Nella storia della medicina una delle modalità vincenti per eradicare una malattia infettiva è la prevenzione del contagio attraverso l’utilizzo di un vaccino. L’epatite C invece rappresenta un’eccezione: grazie ai nuovi farmaci antivirali ad azione diretta il virus può essere eliminato nella maggior parte dei casi. Un successo mai registrato prima nella storia della malattia che ha indotto l’Organizzazione Mondiale della Sanità -come è stato più volte ribadito all’International Liver Congress da poco conclusosi ad Amsterdam- a dichiarare l’obiettivo eradicazione entro il 2030. Un traguardo ambizioso ma possibile vista la straordinaria potenza delle nuove molecole sbarcate sul mercato.
Epatite C: non è solo questione di fegato
«L’epatite C -spiega la professoressa Gloria Taliani, Ordinario di malattie infettive presso l’Università La Sapienza di Roma- è una malattia del fegato causata dal virus HCV. La sua presenza è in grado di scatenare una reazione immunitaria che, a lungo termine, danneggia in maniera irreversibile l’organo portando a cirrosi e carcinoma epatico». Nel nostro Paese si stima che il 60% dei mille e più trapianti di fegato che si effettuano ogni anno siano causati dal virus C. Attenzione però a pensare che la malattia sia esclusiva del fegato. «L’epatite C -continua l’esperta- è una malattia sistemica a tutti gli effetti e chi ne soffre con il tempo va incontro a diabete, insufficienza renale e malattie cardiovascolari». Ecco perché eliminare il virus è di fondamentale importanza per lo stato di salute di chi è affetto dalla patologia.
Oggi con gli antivirali diretti il virus si elimina nel 97% dei casi
Sino a pochi anni fa la cura principe per l’epatite C era rappresentata dalla somministrazione di interferone e ribavirina, molecole che avevano successo in meno della metà dei casi e che si associavano a pesanti effetti collaterali che spesso costringevano medico e malato a sospendere la terapia. Oggi invece la situazione è radicalmente cambiata: «grazie allo sviluppo di antivirali ad azione diretta capaci di agire sui molteplici meccanismi che il virus mette in atto per replicarsi, è possibile curare definitivamente la malattia nella quasi totalità dei casi. Percentuali di successo, ottenibili in sole 12 settimane e in alcuni casi anche in 8, che si aggirano mediamente intorno al 97%. Uno scenario impensabile sino a meno di dieci anni fa» spiega il professor Antonio Craxì, ordinario in gastroenterologia all’Università degli Studi di Palermo. Guarigioni che nei casi più gravi significa poter evitare di ricorrere al trapianto di fegato.

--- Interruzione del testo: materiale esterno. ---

Lemma sameValueZero_trans x y z :
  sameValueZero x y = true -> sameValueZero y z = true ->
  sameValueZero x z = true.
Proof.
  destruct x as [s|r v], y as [s'|r' v'], z as [s''|r'' v'']; simpl; try done.
  - by intros ->%scalar_eqb_eq.
  - by intros ->%Pos.eqb_eq.
Qed.

Lemma deepMerge_obj t s : deepMerge (VObj t) (VObj s) = VObj (mergeFields s t).
Proof.
  reflexivity.
Qed.

Lemma deepMerge_arr t s :
  deepMerge (VArr t) (VArr s) = VArr (arrayFromSet sameValueZero (t ++ s)).
Proof. done. Qed.

Lemma getField_setField k' k (v : value) m :
  getField k' (setField k v m) =
  if String.eqb k' k then Some v else getField k' m.
Proof.
  induction m as [|[j w] m IH]; simpl.
  - by destruct (String.eqb k' k).
  - destruct (String.eqb_spec k j) as [->|Hkj]; simpl.
    + by destruct (String.eqb k' j).
    + rewrite IH. destruct (String.eqb_spec k' j) as [->|]; [|done].
      by destruct (String.eqb_spec j k) as [->|].
Qed.

Lemma keys_setField k (v : value) m :
  keys (setField k v m) = if decide (k ∈ keys m) then keys m else keys m ++ [k].
Proof.
  unfold keys. induction m as [|[j w] m IH]; [done|]. cbn [setField].
  destruct (String.eqb_spec k j) as [->|Hkj]; rewrite !fmap_cons; cbn [fst].
  - rewrite decide_True; [done|by left].
  - rewrite IH. destruct (decide (k ∈ m.*1)) as [Hin|Hout].
    + rewrite decide_True; [done|by right].
    + rewrite decide_False; [done|]. by intros [?|?]%elem_of_cons.
Qed.

Lemma getField_None k (m : list (string * value)) :
  getField k m = None <-> k ∉ keys m.
Proof.
  unfold keys. induction m as [|[j w] m IH]; simpl.
  - split; [by intros _ ?%elem_of_nil|done].
  - rewrite not_elem_of_cons. destruct (String.eqb_spec k j) as [->|]; [|tauto].
    split; [done|tauto].
Qed.

Lemma getField_Some_elem k m (v : value) : getField k m = Some v -> (k, v) ∈ m.
Proof.
  induction m as [|[j w] m IH]; simpl; [done|].
  destruct (String.eqb_spec k j) as [->|]; [intros [= ->]; by left|].
  intros ?. right. eauto.
Qed.

Lemma getField_mergeFields k s m :
  NoDup (keys s) ->
  getField k (mergeFields s m) =
  match getField k s with
  | Some sv => Some (fieldMerge (getField k m) sv)
  | None => getField k m
  end.
Proof.
  revert m. induction s as [|[j sv] s IH]; intros m; [done|].
  unfold keys. simpl. intros [Hj Hs]%NoDup_cons.
  rewrite IH by done. rewrite getField_setField.
  destruct (String.eqb_spec k j) as [->|Hkj]; [|done].
  by rewrite (proj2 (getField_None j s) Hj).
Qed.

Efficacia degli antivirali dimostrata anche al di fuori degli studi clinici
Dopo un periodo relativamente breve di sperimentazione di queste nuove molecole oggi nel nostro Paese sono già diverse le formulazioni utili a trattare i malati al di fuori dei trials clinici. Tra le ultime approvate da AIFA c’è la combinazione elbasvir/grazoprevir (sviluppata da MSD). L’attesa sulla bontà di queste due molecole era grande poiché gli ottimi risultati ottenuti nelle sperimentazioni non per forza sono garanzia di successo nella popolazione non selezionata. «Oggi -continua Craxì- i dati in real life relativi a questa combinazione ci dicono che gli antivirali funzionano e hanno percentuali di efficacia pari e in alcuni casi addirittura superiori rispetto agli studi registrativi». Un risultato importante, presentato al congresso olandese, in linea con altri dati real life di altre molecole.
Ora bisogna agire contro il genotipo 3
Attenzione però a cantare vittoria. Che fare nei rari casi in cui la persona fallisce la cura per lo sviluppo di una resistenza? Come trattare “varianti” del virus difficili da eliminare come ad esempio il genotipo 3? «In questi casi è fondamentale che la ricerca continui al fine di individuare nuovi possibili bersagli per mettere fuori gioco il virus» conclude Craxì. A tal proposito al congresso sono stati presentati alcuni importanti dati relativi alle molecole glecaprevir/pibrentasvir (sviluppate da AbbVie). La combinazione, attiva su tutti i genotipi virali di epatite C, si è dimostrata efficace in sole 8 settimane nel 95% dei casi degli individui affetti da genotipo 3. Cure dunque sempre più mirate e brevi. Un ulteriore passo avanti nella strada che porterà all’eradicazione dell’epatite C.